Ergänzendes Verfahren für B-Plan Gruscheweg 6 beschlossen


Für den für nichtig erklärten Bebauungsplan Gruscheweg 6 haben die Neuenhagener Gemeindevertreter auf ihrer letzten Sitzung die Einleitung eines ergänzenden Verfahrens beschlossen, um diesen wieder in Kraft zu setzen. Abgelehnt hingegen wurde die Aufstellung eines neuen Bebauungsplans Gruscheweg 10 für die restlichen, bislang noch unbebauten Flächen dieses B-Plangebietes. Beide Beschlüsse wurden mehrheitlich in namentlicher Abstimmung gefasst.

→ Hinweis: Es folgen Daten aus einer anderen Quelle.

(** ** Admission *)
Definition allocatable (s : Sequence) (bm : BlockManager) (k : nat) : Prop :=
  k <= num_blocks (block_size bm) s - 1 ∧
  ∃ l, pending_matches bm !! seq_id s = Some l ∧ length l = k ∧ admitted s bm (num_blocks (block_size bm) s) l.

Definition admit_outcome sc s ps (r : Step + nat) sc' : Prop :=
  match r with
  | inl Break => running sc = [] → too_big sc (seq_id s)
  | inl (Continue ps') =>
      ps_scheduled ps' = ps_scheduled ps ∧ ps_batched ps' = ps_batched ps ∧
      ((ps_deferred ps' = ps_deferred ps ∧ ps_progress_only ps' = true ∧ running sc = [] ∧ has_owner sc) ∨
       (ps_deferred ps' = {[ seq_id s ]} ∪ ps_deferred ps ∧ ps_progress_only ps' = ps_progress_only ps ∧
        size (ps_deferred ps') < c_max_num_seqs (cfg sc) ∧ running sc ≠ []))
  | inr k => allocatable s (block_manager sc') k
  end.

Lemma existsb_owner sc ws :
  Forall2 (at_ids sc) (waiting sc) ws → existsb owns_blocks ws = true ↔ has_owner sc.
Proof.
  intros Hws. rewrite existsb_exists. split.
  - intros (s & Hs & Ho). exists (seq_id s). apply (resident_ids _ _ _ Hws). apply list_elem_of_fmap. exists s. split; [done|].
    apply list_elem_of_filter. split; [by apply Is_true_true|]. by apply list_elem_of_In.
  - intros (j & Hj). apply (resident_ids _ _ _ Hws), list_elem_of_fmap in Hj as (s & -> & [Ho Hs]%list_elem_of_filter).
    exists s. split; [by apply list_elem_of_In|by apply Is_true_true].
Qed.
Lemma no_owner_free sc :
  sched_ok [] sc → running sc = [] → ¬ has_owner sc →
  length (free_block_ids (block_manager sc)) = length (blocks (block_manager sc)).
Proof.
  intros HI Hr Hno. apply (all_free [] sc HI). intros i. unfold live. rewrite Hr, app_nil_r. cbn [app].
  intros Hi. apply dec_stable. intros Ht. apply Hno. by exists i.
Qed.

(** [can_allocate] as the scheduler calls it. *)
Lemma can_allocate_sched sc s :
  sched_ok [] sc →
  wp (on_bm (can_allocate s)) (λ r sc', sched_ok [] sc' ∧ only [] sc sc' ∧ same_queues sc sc' ∧
    match r with
    | Some k => allocatable s (block_manager sc') k
    | None => length (free_block_ids (block_manager sc)) < num_blocks (bs_of sc) s
    end) noexn sc.
Proof.
  intros HI.
  destruct (wp_run _ _ _ (can_allocate_spec _ s _ (so_bm _ _ HI))) as (r & bm' & Hrun & HB & HS & _ & _ & _ & _ & _ & Hr).
  apply wp_on_bm. eapply wp_of_run; [exact Hrun|]. change (block_manager (sc <| block_manager := bm' |>)) with bm'.
  split; [by apply sched_manager|]. split; [split; [by split_and!|done]|]. split; [done|].
  destruct r as [k|]; [|apply Hr]. destruct HS as (E & _). unfold allocatable. by rewrite E.
Qed.
Definition once_post sc (r : option (list nat * bool)) sc' : Prop :=
  sched_ok [] sc' ∧ conserves sc sc' ∧
  match r with
  | Some (l, p) => batch_ok sc sc' l p
  | None => idle sc' ∧ (can_progress sc → running sc' = [] ∧ running sc ≠ [])
  end.

(** The decode half of [_schedule_once]. *)
Lemma quiet_idle sc sc' : idle sc → quiet sc sc' → idle sc'.
Proof. intros Hi (_ & [_ Qr] & Qo & _) i s. rewrite Qr, Qo. apply Hi. Qed.
Lemma decode_half sc now :
  sched_ok [] sc → idle sc →
  wp (sc ← getS;
      '(scheduled, retry) ← decode_loop append_ok clock (S (length (running sc))) [] false now;
      sc ← getS;
      match scheduled with
      | [] =>
          if negb (bool_decide (pending_restores sc = [])) then mret (Some ([] : list nat, true))
          else if (retry : bool) then mret None
          else
            trace_event append_ok clock "no_runnable" [] (Some now) true [];;
            raise (RuntimeError "no runnable request fits in the available KV cache")
      | _ =>
          modifyS (λ sc, sc <| running := scheduled ++ running sc |>);;
          trace_event append_ok clock "schedule_end" scheduled (Some now) false [("phase", JStr "decode")];;
          mret (Some (scheduled, false))
      end)
    (λ r sc', sched_ok [] sc' ∧ conserves sc sc' ∧ match r with
       | Some (l, p) => batch_ok sc sc' l p
       | None => idle sc' ∧ (0 < max_seqs_of sc → running sc' = [] ∧ running sc ≠ [])
       end)
    (λ e sc', e = RuntimeError "no runnable request fits in the available KV cache" ∧ sched_ok [] sc' ∧ conserves sc sc' ∧
       idle sc' ∧ (0 < max_seqs_of sc → running sc = [])) sc.
Proof.
  intros HI Hidle. wp_step. wp_step. wp_step.
  assert (HD : decode_inv [] sc) by (split; [done|by intros ? ? ?%not_elem_of_nil|done|cbn; lia]).
  eapply wp_mono; [eapply (decode_loop_spec append_ok clock); [exact HD|lia]| |by intros ? ? []].
  intros [sch retry] sc1 (HD1 & St1 & Hl1 & _ & _ & Hret & Hend). cbn [fst snd] in *. pose proof (di_ok _ _ HD1) as HI1.
  wp_step. wp_step. destruct sch as [|i0 l0].
  - rewrite (so_pending _ _ HI1). rewrite bool_decide_eq_true_2 by done. cbn [negb]. destruct retry.
    + wp_step. split; [done|]. split; [done|]. split; [exact (di_idle _ _ HD1)|].
      intros Hm. split; [by apply Hend|]. intros Er. by specialize (Hret Er).
    + eapply wp_quiet; [apply trace_spec; [exact HI1|by intros i ?%not_elem_of_nil]|]. intros _ sc2 HI2 Q2.
      wp_step. split; [done|]. split; [done|]. split; [by eapply conserves_trans; [|by apply quiet_conserves]|].
      split; [|intros Hm; by destruct (Hend Hm eq_refl) as [_ [?|?]]].
      apply (quiet_idle sc1); [exact (di_idle _ _ HD1)|done].
  - set (l := i0 :: l0) in *. assert (Hlne : l ≠ []) by done. clearbody l.
    wp_step. wp_step. set (sc2 := sc1 <| running := l ++ running sc1 |>).
    assert (Hready : ∀ i, i ∈ l → ∃ s, objs sc2 !! i = Some s ∧ decode_ready (bs_of sc) s).
    { intros i Hi. destruct (so_obj _ _ HI1 i) as (s & Hs & _); [by apply live_held|]. exists s. split; [done|].
      rewrite <-(quiet_bs _ _ St1). by eapply (di_ready _ _ HD1). }
    assert (HI2 : sched_ok [] sc2).
    { assert (Hm : sched_ok [] (sc1 <| waiting := waiting sc1 |> <| running := l ++ running sc1 |>)); [|by destruct sc1].
      eapply sched_move; [exact HI1|unfold live; solve_Permutation|done|].
      intros i s Hi Hn Hs. apply elem_of_app in Hi as [Hi|Hi]; [|done].
      destruct (Hready i Hi) as (s' & Hs' & (D1 & D2 & _ & D3 & D4)). change (objs sc1 !! i = Some s') in Hs'. assert (s' = s) as -> by congruence. split; [done|].
      rewrite D2. split; [exact D3|]. destruct D4 as [D4 D5]. split; [|exact D5]. intros Hk. rewrite D2, D3, pages_of_tokens, (quiet_bs _ _ St1). by apply D4. }
    assert (HC2 : conserves sc sc2).
    { split; [exact St1|]. rewrite <-Hl1. unfold live. cbn. solve_Permutation. }
    eapply wp_quiet; [apply trace_spec; [exact HI2|]|].
    { intros i Hi. apply live_running. cbn. apply elem_of_app. by left. }
    intros _ sc3 HI3 Q3. pose proof (conserves_trans _ _ _ HC2 (quiet_conserves _ _ Q3)) as HC3.
    wp_step. split; [done|]. split; [done|]. pose proof Q3 as (_ & [Qw Qr] & Qo & _).
    pose proof (so_nodup _ _ HI1) as Hnd. unfold live in Hnd. apply NoDup_app in Hnd as (Hnd & _ & _).
    pose proof (di_len _ _ HD1) as Hlen. destruct St1 as (Ecfg & _). rewrite Ecfg in Hlen. split; try done.
    + rewrite tokens_one; [done|]. intros i Hi. unfold scheduled_at. rewrite Qo. destruct (Hready i Hi) as (s & -> & _ & E & _). done.
    + intros i Hi. apply live_running. rewrite Qr. cbn. apply elem_of_app. by left.
    + intros i Hi. rewrite Qo, Qr. destruct (Hready i Hi) as (s & Hs & Hr). exists s. split_and!; [done|done|].
      cbn. apply elem_of_app. by left.
    + intros i s Hi Hn. rewrite Qr in Hi. rewrite Qo. apply elem_of_app in Hi as [Hi|Hi]; [done|]. by apply (di_idle _ _ HD1 i s).
Qed.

„Mit diesem Beschluss zum ergänzenden Verfahren wird der Poller auf Dauer festgeschrieben. Der von der der Verwaltung vorgeschlagene Weg zu einer neuen, besseren Verkehrsplanung ohne Poller ist nun nicht mehr umsetzbar“, kritisierte Bürgermeister Ansgar Scharnke im Nachgang zur Sitzung den gefassten Beschluss. Aus Sicht der Verwaltung wäre ein neues B-Planverfahren, das neben der Verkehrsproblematik auch die des Lärmschutzes neu betrachtet, zielführender gewesen. Auch die aus Sicht des Bürgermeisters deutlich zu dichte Bebauung auf den verbleibenden Flächen des B-Plangebiets mit Reihen- und Mehrfamilienhäusern hätte man mit einem neuen B-Plan Gruscheweg 10 verringern können.

Doch eine Mehrheit der Gemeindevertretung stimmte diesem Vorhaben nicht zu, sondern votierte für ein ergänzendes Verfahren zum B-Plan Gruscheweg 6. Mit diesem sollen die vom Oberverwaltungsgericht im Vorjahr gerügten Mängel des B-Plans Gruscheweg 6, die zu dessen Unwirksamkeit führten, nun geheilt werden. Das Gericht hatte seinerzeit Fehler bei der Abwägung zur verkehrlichen Erschließung des Gebiets ausgemacht, nachdem Anwohner der Fichte- und Jahnstraße gegen den B-Plan Gruscheweg 6 geklagt hatten. Ob auf diesem Wege das Risiko von Schadenersatzansprüchen gegen die Gemeinde seitens der Investoren geringer ausfällt, blieb bis zuletzt umstritten.